Fernando Rodney throws a circle change-up
Fernando Rodney throws a change-up against the Dodgers on June 13, 2010. (Icon/SMI)

On Friday night, Rob Neyer tweeted the following, “Fernando Rodney supposedly throws a palm ball. Is he the only one?”

I knew Trevor Hoffman threw the palm ball, but I wasn’t sure about Fernando Rodney or anyone else. I did a bit of research, and it turns out that Rodney does not throw the palm ball. He throws a circle change-up, using a grip very similar to the one that Greg Maddux used. There’s another picture of Rodney’s change-up grip here.

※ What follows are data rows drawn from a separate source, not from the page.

Lemma resolve_data_inv u path p rel :
  resolve_data_file_path u path = Ok (p, rel) →
  p ∈ points u ∧ is_repo p = false ∧ ∃ raw, validate_relative_point_path raw = Ok rel.
Proof.
  unfold resolve_data_file_path. destruct path as [[id pp|vp]|]; [| |done].
  - unfold require_data_point_id. destruct (find_point_id u id) as [q|] eqn:E1; simpl; [|done].
    destruct (is_repo q) eqn:Er; simpl; [done|].
    destruct (validate_relative_point_path pp) as [r|] eqn:E2; simpl; [|done]. intros [= <- <-].
    apply find_point_id_in in E1 as [Hin _]. eauto.
  - simpl. case_bool_decide; simpl; [|done].
    destruct (ok_or _ _) as [n|] eqn:E0; simpl; [|done].
    destruct (require_data_point u n) as [q|] eqn:E1; simpl; [|done].
    destruct (validate_relative_point_path _) as [r|] eqn:E2; simpl; [|done]. intros [= <- <-].
    apply find_point_spec in E1 as (Hin & _ & Hr). eauto.
Qed.
Lemma validate_relative_canonical raw rel : validate_relative_point_path raw = Ok rel → canonical_rel rel.
Proof. intros [-> Hs]%validate_relative_out. by eexists. Qed.
Lemma require_repo_point_inv u id p : require_repo_point_id u id = Ok p → p ∈ points u ∧ is_repo p = true ∧ parse_str id = Some (pt_id p).
Proof.
  unfold require_repo_point_id. destruct (find_point_id u id) as [q|] eqn:E; cbn; [|done]. destruct (is_repo q) eqn:Hr; cbn; [|done].
  intros [= <-]. by apply find_point_id_in in E as [? ?].
Qed.
(** Resolving a client path to the user's file system and resolving that path
    back to a point are inverse: for a user the server accepted, the indexed path of
    a point resolves to the place under the point's mount, in canonical form, and
    the place resolves to the point again; and a virtual path resolves to an
    absolute path without [..] or is refused. *)
Theorem file_paths_resolve_and_back u p segs :
  well_named u → NoDup (point_ids (points u)) → p ∈ points u → Forall rel_seg segs →
  let rel := join "/" segs in
  (∃ vfs, resolve_file_path u (Some (Indexed (uuid_to_string (pt_id p)) rel)) = Ok vfs ∧
     vfs = absp ([if is_repo p then REPOS_ROOT else POINTS_ROOT; name p] ++ segs) ∧
     resolve_point_path u (vfs +:+ (if bool_decide (segs = []) then "/" else ""))%string = Ok (p, rel)) ∧
  (∀ path vfs, resolve_file_path u (Some (VirtualPath path)) = Ok vfs →
     ∃ segs', Forall rel_seg segs' ∧ vfs = absp segs').
Proof using H0.
  intros (_ & Hkeys & Hnames) Hnd Hin Hsegs rel. split.
  - assert (Hid : find_point_id u (uuid_to_string (pt_id p)) = Ok p).
    { apply find_point_id_spec. exists (pt_id p). split; [apply parse_to_string|]. by apply filter_unique. }
    assert (Huniq : ∀ q, q ∈ points u → name q = name p → is_repo q = is_repo p → q = p).
    { intros q Hq Hn Hr. assert (Hk : key_of q = key_of p) by (unfold key_of; congruence).
      apply list_elem_of_lookup in Hin as [i Hi]. apply list_elem_of_lookup in Hq as [j Hj].
      assert (i = j) as ->; [|congruence].
      eapply (NoDup_lookup (map key_of (points u))); [done|..]; rewrite list_lookup_fmap.
      - by rewrite Hi.
      - rewrite Hj. simpl. by rewrite Hk. }
    rewrite Forall_forall in Hnames. pose proof (Hnames p Hin) as Hseg.
    destruct (mount_path_resolves u p segs Hin Huniq Hseg Hsegs) as [Hres _].
    unfold resolve_file_path. rewrite Hid. cbn [mbind result_bind]. unfold rel.
    rewrite (validate_relative_join segs Hsegs). cbn [mbind result_bind].
    rewrite point_mount_path_absp in *.
    destruct (decide (segs = [])) as [->|Hne].
    + simpl. eexists. split; [done|]. split; [done|]. exact Hres.
    + rewrite bool_decide_eq_false_2 by (apply join_ne; [by apply rel_seg_normal|done]).
      rewrite bool_decide_eq_false_2 by done. eexists. split; [done|]. rewrite app_empty_r.
      split; [|done]. unfold absp. rewrite join_app by done. by rewrite !app_assoc_s.
  - intros path vfs. simpl. destruct (validate_relative_point_path path) as [r|] eqn:E; simpl; [|done].
    apply validate_relative_out in E as [-> Hs]. intros Hv.
    exists (normals (components (replace_char backslash slash path))). split; [done|].
    case_bool_decide as Hj; injection Hv as <-; [|done]. unfold absp. by rewrite Hj.
Qed.

End UserProperties.

(** ** A concrete configuration *)

Section Demo.
Import PlainUuid.
Open Scope string_scope.

Definition point_named (i : t) (n : string) : VfsPoint :=
  {| pt_id := i; name := n; max_bytes := Some 5%N; read_only := false; scheme := "fs";
     config := {["root" := "/srv"]}; is_repo := false; repo_password := None |}.
Definition clash : VfsUser :=
  {| username := "bob"; points := [point_named id1 "docs"; point_named id2 "docs"] |}.
Definition settled : VfsUser :=
  {| username := "bob"; points := [point_named id1 "docs"; point_named id2 "docs-ffffffff"] |}.

Lemma demo_normalized : normalize_vfs_users (H0:=plain_foreign) [clash] = Ok [settled].
Proof. reflexivity. Qed.

Lemma settled_ok : well_named settled ∧ NoDup (point_ids (points settled)).
Proof. split; [split; [reflexivity|split]|]; by apply (bool_decide_unpack _). Qed.

Lemma normalize_makes_names_unique_witness :
  normalize_vfs_users (H0:=plain_foreign) [clash] = Ok [settled] ∧ validate_point_ids [settled] = Ok ().
Proof.
  split; [reflexivity|].
  apply (normalize_makes_names_unique (H1:=plain_foreign) [clash] [settled]). reflexivity.
Defined.

Definition wire_point : ProtoVfsPoint :=
  {| pv_id := "01234567-89ab-cdef-0123-456789abcdef"; pv_name := "docs"; pv_max_bytes := 5;
     pv_can_write := true; pv_src := Some (Data {| pp_scheme := "fs"; pp_config := ∅; pp_root := "/srv" |}) |}.
Lemma wire_round_trip_witness :
  point_of_proto (proto_of_point (point_named id1 "docs")) = Ok (point_named id1 "docs").
Proof.
  apply (wire_round_trip wire_point).
  - reflexivity.
  - by intros [=].
Defined.

Lemma file_paths_resolve_and_back_witness :
  ∃ vfs, resolve_file_path settled (Some (Indexed (proj1_sig id2) "a/b")) = Ok vfs ∧
         vfs = "/points/docs-ffffffff/a/b".
Proof.
  destruct (file_paths_resolve_and_back settled (point_named id2 "docs-ffffffff") ["a"; "b"]%list)
    as [(vfs & H1 & H2 & _) _].
  - apply settled_ok.
  - apply settled_ok.
  - right. by left.
  - by apply (bool_decide_unpack _).
  - exists vfs. split; [exact H1|rewrite H2; reflexivity].
Defined.

Example node_names : node_name "/a/b/" = "b" ∧ node_name "c" = "c".
Proof. split; reflexivity. Qed.

End Demo.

Rodney wraps his fingers around the ball, whereas the practitioners of the palm ball leave the index finger and middle finger off the ball so that ball sits more on the palm of the hand and doesn’t get as much spin from the fingertips.

Steven Ellis has the best site out there for describing pitching grips, and he has a post describing various change-up grips. That post referenced an article by John Schlegel about Trevor Hoffman with a great picture of Hoffman’s palm ball grip.

image image
Trevor Hoffman throws a palm ball against the Brewers on May 27, 2007. (Icon/SMI) Trevor Hoffman throws a palm ball against the against the Pirates on July 21, 2009. (Icon/SMI)

The fingers around the ball on the circle change-up grip, like that used by Rodney above, apply sidespin to the baseball as the pitcher pronates his forearm on release. (Thanks to Matt Lentzner for this explanation.) In the palm ball grip, with fewer fingers around the ball and gripping it less tightly, not as much sidespin gets applied to the ball.

Thus we see that the circle change thrown by a pitcher like Rodney has a spin axis that is tilted over by an additional 25-30 degrees relative to the fastball. On the other hand, the palm ball thrown by Hoffman only has its spin axis tilted over by 10-15 degrees relative to the fastball. This gives Rodney’s change-up more sinking action due to spin than Hoffman’s.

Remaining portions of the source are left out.